Thyroid Hormone Receptor α Mutation Causes a Severe and Thyroxine-Resistant Skeletal Dysplasia in Female Mice

A new genetic disorder has been identified that results from mutation of THRA, encoding thyroid hormone receptor α1 (TRα1). Affected children have a high serum T(3):T(4) ratio and variable degrees of intellectual deficit and constipation but exhibit a consistently severe skeletal dysplasia. In an attempt to improve developmental delay and alleviate symptoms of hypothyroidism, patients are receiving varying doses and durations of T(4) treatment, but responses have been inconsistent so far. Thra1(PV/+) mice express a similar potent dominant-negative mutant TRα1 to affected individuals, and thus represent an excellent disease model.

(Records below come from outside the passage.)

(** * NFT marketplace backend: the listing and transaction projection

    A shallow embedding of the Go backend of the repository
    (service/listing_service.go, service/transaction_service.go, the
    repository package, blockchain/client.go and the event listener of
    the main package) and of the part of the SQL schema script their
    statements meet: the column types, the unique constraints and the
    triggers of the tables listings, transactions and nfts.  The
    relational store is explicit state; every operation takes the store
    and returns the new store with its result. *)

From Stdlib Require Import List String Ascii NArith ZArith QArith Bool Lia.
From Stdlib Require Import DecimalString DecimalN Sorted.
Import ListNotations.

Local Open Scope string_scope.
Local Open Scope N_scope.
Local Open Scope list_scope.

(** ** Bytes, hexadecimal text and decimal text *)

(** A byte is an 8-bit number; a Go [string] is a sequence of bytes, as
    is a Rocq [string]. *)
Definition byte := N.

Fixpoint bytes_of_string (s : string) : list byte :=
  match s with
  | EmptyString => []
  | String c r => N_of_ascii c :: bytes_of_string r
  end.

Fixpoint string_of_bytes (bs : list byte) : string :=
  match bs with
  | [] => EmptyString
  | b :: r => String (ascii_of_N b) (string_of_bytes r)
  end.

(** [encoding/hex]: the value of a hexadecimal digit, [None] for any
    other byte (the entries above 0x0f of [reverseHexTable]). *)
Definition fromHexChar (c : byte) : option N :=
  if (48 <=? c) && (c <=? 57) then Some (c - 48)
  else if (97 <=? c) && (c <=? 102) then Some (c - 97 + 10)
  else if (65 <=? c) && (c <=? 70) then Some (c - 65 + 10)
  else None.

(** [hex.Decode], as [common.Hex2Bytes] uses it: the error is dropped
    and the bytes decoded before the first invalid pair are kept.  A
    last unpaired byte decodes to nothing. *)
Fixpoint hex_Decode (src : list byte) : list byte :=
  match src with
  | p :: q :: rest =>
      match fromHexChar p, fromHexChar q with
      | Some a, Some b => N.lor (N.shiftl a 4) b :: hex_Decode rest
      | _, _ => []
      end
  | _ => []
  end.

Definition has0xPrefix (s : list byte) : bool :=
  match s with
  | 48 :: x :: _ => (x =? 120) || (x =? 88)
  | _ => false
  end.

(** [common.FromHex]: strip an optional 0x, pad an odd length with a
    leading zero digit, decode. *)
Definition FromHex (s : string) : list byte :=
  let b := bytes_of_string s in
  let b := if has0xPrefix b then skipn 2 b else b in
  let b := if Nat.odd (List.length b) then 48 :: b else b in
  hex_Decode b.

Definition AddressLength : nat := 20.

(** [common.Address] is [[20]byte]. *)
Definition Address := list byte.

(** [common.BytesToAddress]: the last 20 bytes of a longer slice, a
    shorter one padded on the left with zeros. *)
Definition BytesToAddress (b : list byte) : Address :=
  let b := if Nat.ltb AddressLength (List.length b)
           then skipn (List.length b - AddressLength) b else b in
  repeat 0 (AddressLength - List.length b) ++ b.

Definition HexToAddress (s : string) : Address := BytesToAddress (FromHex s).

Definition Address_eqb (a b : Address) : bool :=
  if list_eq_dec N.eq_dec a b then true else false.

Definition hextable (d : N) : byte :=
  if d <? 10 then 48 + d else 97 + (d - 10).

(** [hex.Encode]: two lower-case digits per byte. *)
Fixpoint hex_Encode (bs : list byte) : list byte :=
  match bs with
  | [] => []
  | b :: r => hextable (N.shiftr b 4) :: hextable (N.land b 15) :: hex_Encode r
  end.

(** [Address.hex] and [Address.MarshalText]: 0x and the lower-case
    digits. *)
Definition Address_hex (a : Address) : list byte := 48 :: 120 :: hex_Encode a.

(** *** Keccak-256, which [Address.Hex] needs for the EIP-55 letter case *)
Module Keccak.

Definition mask64 : N := N.ones 64.

Definition rotl64 (v n : N) : N :=
  N.lor (N.land (N.shiftl v n) mask64) (N.shiftr v (64 - n)).

(** The state is 25 lanes of 64 bits; lane (x, y) is at x + 5 y. *)
Definition lane (st : list N) (x y : nat) : N :=
  nth (x mod 5 + 5 * (y mod 5)) st 0.

Definition idx25 : list nat := seq 0 25.

Definition rotc : list N :=
  [ 0; 1; 62; 28; 27;  36; 44; 6; 55; 20;  3; 10; 43; 25; 39;
    41; 45; 15; 21; 8;  18; 2; 61; 56; 14 ].

Definition rndc : list N :=
  [ 0x0000000000000001; 0x0000000000008082; 0x800000000000808A;
    0x8000000080008000; 0x000000000000808B; 0x0000000080000001;
    0x8000000080008081; 0x8000000000008009; 0x000000000000008A;
    0x0000000000000088; 0x0000000080008009; 0x000000008000000A;
    0x000000008000808B; 0x800000000000008B; 0x8000000000008089;
    0x8000000000008003; 0x8000000000008002; 0x8000000000000080;
    0x000000000000800A; 0x800000008000000A; 0x8000000080008081;
    0x8000000000008080; 0x0000000080000001; 0x8000000080008008 ].

Definition theta (st : list N) : list N :=
  let c x := N.lxor (lane st x 0) (N.lxor (lane st x 1)
               (N.lxor (lane st x 2) (N.lxor (lane st x 3) (lane st x 4)))) in
  let d x := N.lxor (c ((x + 4) mod 5)%nat) (rotl64 (c ((x + 1) mod 5)%nat) 1) in
  map (fun i => N.lxor (nth i st 0) (d (i mod 5)%nat)) idx25.

Definition rho_pi (st : list N) : list N :=
  map (fun i =>
         let X := (i mod 5)%nat in
         let Y := (i / 5)%nat in
         let x := ((X + 3 * Y) mod 5)%nat in
         rotl64 (lane st x X) (nth (x + 5 * X) rotc 0)) idx25.

Definition chi (st : list N) : list N :=
  map (fun i =>
         let x := (i mod 5)%nat in
         let y := (i / 5)%nat in
         N.lxor (lane st x y)
                (N.ldiff (lane st (x + 2) y) (lane st (x + 1) y))) idx25.

Definition iota (rc : N) (st : list N) : list N :=
  match st with
  | a :: r => N.lxor a rc :: r
  | [] => []
  end.

Definition round (st : list N) (rc : N) : list N :=
  iota rc (chi (rho_pi (theta st))).

Definition keccak_f (st : list N) : list N := fold_left round rndc st.

(** Little-endian lanes of a block of bytes, and back. *)
Fixpoint le_word (bs : list byte) : N :=
  match bs with
  | [] => 0
  | b :: r => N.lor b (N.shiftl (le_word r) 8)
  end.

Fixpoint lanes_of (n : nat) (bs : list byte) : list N :=
  match n with
  | O => []
  | S k => le_word (firstn 8 bs) :: lanes_of k (skipn 8 bs)
  end.

Fixpoint le_bytes (n : nat) (w : N) : list byte :=
  match n with
  | O => []
  | S k => N.land w 255 :: le_bytes k (N.shiftr w 8)
  end.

We hypothesized that Thra1(PV/+) mice could be used to predict the skeletal outcome of human THRA mutations and determine whether prolonged treatment with a supraphysiological dose of T(4) ameliorates the skeletal abnormalities. Adult female Thra1(PV/+) mice had short stature, grossly abnormal bone morphology but normal bone strength despite high bone mass. Although T(4) treatment suppressed TSH secretion, it had no effect on skeletal maturation, linear growth, or bone mineralization, thus demonstrating profound tissue resistance to thyroid hormone. Despite this, prolonged T(4) treatment abnormally increased bone stiffness and strength, suggesting the potential for detrimental consequences in the long term. Our studies establish that TRα1 has an essential role in the developing and adult skeleton and predict that patients with different THRA mutations will display variable responses to T(4) treatment, which depend on the severity of the causative mutation.